Stored data entries:
::::
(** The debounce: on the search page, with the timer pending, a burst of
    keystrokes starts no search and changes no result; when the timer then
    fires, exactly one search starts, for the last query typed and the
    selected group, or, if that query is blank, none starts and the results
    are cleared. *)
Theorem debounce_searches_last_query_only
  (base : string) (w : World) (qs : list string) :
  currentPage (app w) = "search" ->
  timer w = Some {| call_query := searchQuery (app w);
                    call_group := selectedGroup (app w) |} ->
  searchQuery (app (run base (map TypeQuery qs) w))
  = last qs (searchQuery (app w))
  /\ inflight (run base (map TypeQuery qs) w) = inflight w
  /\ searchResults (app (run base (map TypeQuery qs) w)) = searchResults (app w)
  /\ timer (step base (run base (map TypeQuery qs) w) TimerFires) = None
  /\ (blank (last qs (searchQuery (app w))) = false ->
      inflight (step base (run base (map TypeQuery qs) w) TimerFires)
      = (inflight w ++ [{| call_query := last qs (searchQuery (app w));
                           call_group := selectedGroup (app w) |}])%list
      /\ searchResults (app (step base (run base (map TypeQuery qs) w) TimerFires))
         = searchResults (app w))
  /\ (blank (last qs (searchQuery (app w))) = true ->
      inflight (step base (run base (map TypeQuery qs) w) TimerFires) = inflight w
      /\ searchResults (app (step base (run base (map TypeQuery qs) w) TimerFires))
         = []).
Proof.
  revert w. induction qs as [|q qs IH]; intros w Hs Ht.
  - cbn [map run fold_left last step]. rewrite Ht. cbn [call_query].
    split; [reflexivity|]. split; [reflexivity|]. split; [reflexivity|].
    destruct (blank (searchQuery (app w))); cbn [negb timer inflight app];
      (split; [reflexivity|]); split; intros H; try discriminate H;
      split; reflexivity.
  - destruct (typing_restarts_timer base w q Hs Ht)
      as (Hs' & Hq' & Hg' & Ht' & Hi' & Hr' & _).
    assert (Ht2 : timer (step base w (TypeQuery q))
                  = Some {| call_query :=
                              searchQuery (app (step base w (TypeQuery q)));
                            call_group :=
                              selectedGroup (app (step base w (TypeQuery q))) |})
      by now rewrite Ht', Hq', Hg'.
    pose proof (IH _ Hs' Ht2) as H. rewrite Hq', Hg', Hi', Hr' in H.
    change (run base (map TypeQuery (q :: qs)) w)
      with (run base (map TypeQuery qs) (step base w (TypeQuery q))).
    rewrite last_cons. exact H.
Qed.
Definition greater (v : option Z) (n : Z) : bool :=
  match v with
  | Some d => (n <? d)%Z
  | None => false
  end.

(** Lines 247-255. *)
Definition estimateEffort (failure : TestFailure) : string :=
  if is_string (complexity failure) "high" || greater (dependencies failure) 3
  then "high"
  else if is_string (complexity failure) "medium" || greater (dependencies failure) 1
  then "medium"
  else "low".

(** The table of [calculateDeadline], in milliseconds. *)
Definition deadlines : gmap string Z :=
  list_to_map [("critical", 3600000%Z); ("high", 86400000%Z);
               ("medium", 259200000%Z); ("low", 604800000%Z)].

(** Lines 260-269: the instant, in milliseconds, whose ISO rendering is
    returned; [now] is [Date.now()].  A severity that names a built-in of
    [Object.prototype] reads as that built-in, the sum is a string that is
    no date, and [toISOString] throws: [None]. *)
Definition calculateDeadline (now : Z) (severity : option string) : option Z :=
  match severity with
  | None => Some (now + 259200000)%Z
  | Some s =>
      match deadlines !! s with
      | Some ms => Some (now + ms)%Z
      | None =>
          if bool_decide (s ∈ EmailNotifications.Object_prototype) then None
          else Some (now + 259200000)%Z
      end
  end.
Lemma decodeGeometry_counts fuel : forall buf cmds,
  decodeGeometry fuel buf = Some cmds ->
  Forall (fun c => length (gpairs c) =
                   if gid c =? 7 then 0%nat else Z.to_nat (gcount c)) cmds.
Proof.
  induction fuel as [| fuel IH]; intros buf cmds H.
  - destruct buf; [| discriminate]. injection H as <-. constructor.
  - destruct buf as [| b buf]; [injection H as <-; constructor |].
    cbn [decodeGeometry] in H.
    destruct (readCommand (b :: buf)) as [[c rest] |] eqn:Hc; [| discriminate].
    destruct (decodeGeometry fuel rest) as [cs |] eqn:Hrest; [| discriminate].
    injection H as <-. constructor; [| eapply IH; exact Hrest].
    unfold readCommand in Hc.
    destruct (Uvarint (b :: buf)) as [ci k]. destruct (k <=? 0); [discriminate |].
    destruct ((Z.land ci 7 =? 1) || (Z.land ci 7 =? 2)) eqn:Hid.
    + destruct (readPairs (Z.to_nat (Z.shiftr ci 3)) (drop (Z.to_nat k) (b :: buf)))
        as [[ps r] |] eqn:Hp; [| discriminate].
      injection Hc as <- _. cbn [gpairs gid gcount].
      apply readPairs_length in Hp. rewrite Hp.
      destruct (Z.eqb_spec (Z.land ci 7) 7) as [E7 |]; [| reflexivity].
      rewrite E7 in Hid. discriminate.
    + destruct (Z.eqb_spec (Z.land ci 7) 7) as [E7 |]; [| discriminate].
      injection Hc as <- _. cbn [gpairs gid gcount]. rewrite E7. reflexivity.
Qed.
::::
#### WHAT YOU NEED TO DO:
The entries shown above should be duplicated exactly.

#### EXERCISE RESPONSE:
(** The debounce: on the search page, with the timer pending, a burst of
    keystrokes starts no search and changes no result; when the timer then
    fires, exactly one search starts, for the last query typed and the
    selected group, or, if that query is blank, none starts and the results
    are cleared. *)
Theorem debounce_searches_last_query_only
  (base : string) (w : World) (qs : list string) :
  currentPage (app w) = "search" ->
  timer w = Some {| call_query := searchQuery (app w);
                    call_group := selectedGroup (app w) |} ->
  searchQuery (app (run base (map TypeQuery qs) w))
  = last qs (searchQuery (app w))
  /\ inflight (run base (map TypeQuery qs) w) = inflight w
  /\ searchResults (app (run base (map TypeQuery qs) w)) = searchResults (app w)
  /\ timer (step base (run base (map TypeQuery qs) w) TimerFires) = None
  /\ (blank (last qs (searchQuery (app w))) = false ->
      inflight (step base (run base (map TypeQuery qs) w) TimerFires)
      = (inflight w ++ [{| call_query := last qs (searchQuery (app w));
                           call_group := selectedGroup (app w) |}])%list
      /\ searchResults (app (step base (run base (map TypeQuery qs) w) TimerFires))
         = searchResults (app w))
  /\ (blank (last qs (searchQuery (app w))) = true ->
      inflight (step base (run base (map TypeQuery qs) w) TimerFires) = inflight w
      /\ searchResults (app (step base (run base (map TypeQuery qs) w) TimerFires))
         = []).
Proof.
  revert w. induction qs as [|q qs IH]; intros w Hs Ht.
  - cbn [map run fold_left last step]. rewrite Ht. cbn [call_query].
    split; [reflexivity|]. split; [reflexivity|]. split; [reflexivity|].
    destruct (blank (searchQuery (app w))); cbn [negb timer inflight app];
      (split; [reflexivity|]); split; intros H; try discriminate H;
      split; reflexivity.
  - destruct (typing_restarts_timer base w q Hs Ht)
      as (Hs' & Hq' & Hg' & Ht' & Hi' & Hr' & _).
    assert (Ht2 : timer (step base w (TypeQuery q))
                  = Some {| call_query :=
                              searchQuery (app (step base w (TypeQuery q)));
                            call_group :=
                              selectedGroup (app (step base w (TypeQuery q))) |})
      by now rewrite Ht', Hq', Hg'.
    pose proof (IH _ Hs' Ht2) as H. rewrite Hq', Hg', Hi', Hr' in H.
    change (run base (map TypeQuery (q :: qs)) w)
      with (run base (map TypeQuery qs) (step base w (TypeQuery q))).
    rewrite last_cons. exact H.
Qed.
Definition greater (v : option Z) (n : Z) : bool :=
  match v with
  | Some d => (n <? d)%Z
  | None => false
  end.

(** Lines 247-255. *)
Definition estimateEffort (failure : TestFailure) : string :=
  if is_string (complexity failure) "high" || greater (dependencies failure) 3
  then "high"
  else if is_string (complexity failure) "medium" || greater (dependencies failure) 1
  then "medium"
  else "low".

(** The table of [calculateDeadline], in milliseconds. *)
Definition deadlines : gmap string Z :=
  list_to_map [("critical", 3600000%Z); ("high", 86400000%Z);
               ("medium", 259200000%Z); ("low", 604800000%Z)].

(** Lines 260-269: the instant, in milliseconds, whose ISO rendering is
    returned; [now] is [Date.now()].  A severity that names a built-in of
    [Object.prototype] reads as that built-in, the sum is a string that is
    no date, and [toISOString] throws: [None]. *)
Definition calculateDeadline (now : Z) (severity : option string) : option Z :=
  match severity with
  | None => Some (now + 259200000)%Z
  | Some s =>
      match deadlines !! s with
      | Some ms => Some (now + ms)%Z
      | None =>
          if bool_decide (s ∈ EmailNotifications.Object_prototype) then None
          else Some (now + 259200000)%Z
      end
  end.
Lemma decodeGeometry_counts fuel : forall buf cmds,
  decodeGeometry fuel buf = Some cmds ->
  Forall (fun c => length (gpairs c) =
                   if gid c =? 7 then 0%nat else Z.to_nat (gcount c)) cmds.
Proof.
  induction fuel as [| fuel IH]; intros buf cmds H.
  - destruct buf; [| discriminate]. injection H as <-. constructor.
  - destruct buf as [| b buf]; [injection H as <-; constructor |].
    cbn [decodeGeometry] in H.
    destruct (readCommand (b :: buf)) as [[c rest] |] eqn:Hc; [| discriminate].
    destruct (decodeGeometry fuel rest) as [cs |] eqn:Hrest; [| discriminate].
    injection H as <-. constructor; [| eapply IH; exact Hrest].
    unfold readCommand in Hc.
    destruct (Uvarint (b :: buf)) as [ci k]. destruct (k <=? 0); [discriminate |].
    destruct ((Z.land ci 7 =? 1) || (Z.land ci 7 =? 2)) eqn:Hid.
    + destruct (readPairs (Z.to_nat (Z.shiftr ci 3)) (drop (Z.to_nat k) (b :: buf)))
        as [[ps r] |] eqn:Hp; [| discriminate].
      injection Hc as <- _. cbn [gpairs gid gcount].
      apply readPairs_length in Hp. rewrite Hp.
      destruct (Z.eqb_spec (Z.land ci 7) 7) as [E7 |]; [| reflexivity].
      rewrite E7 in Hid. discriminate.
    + destruct (Z.eqb_spec (Z.land ci 7) 7) as [E7 |]; [| discriminate].
      injection Hc as <- _. cbn [gpairs gid gcount]. rewrite E7. reflexivity.
Qed.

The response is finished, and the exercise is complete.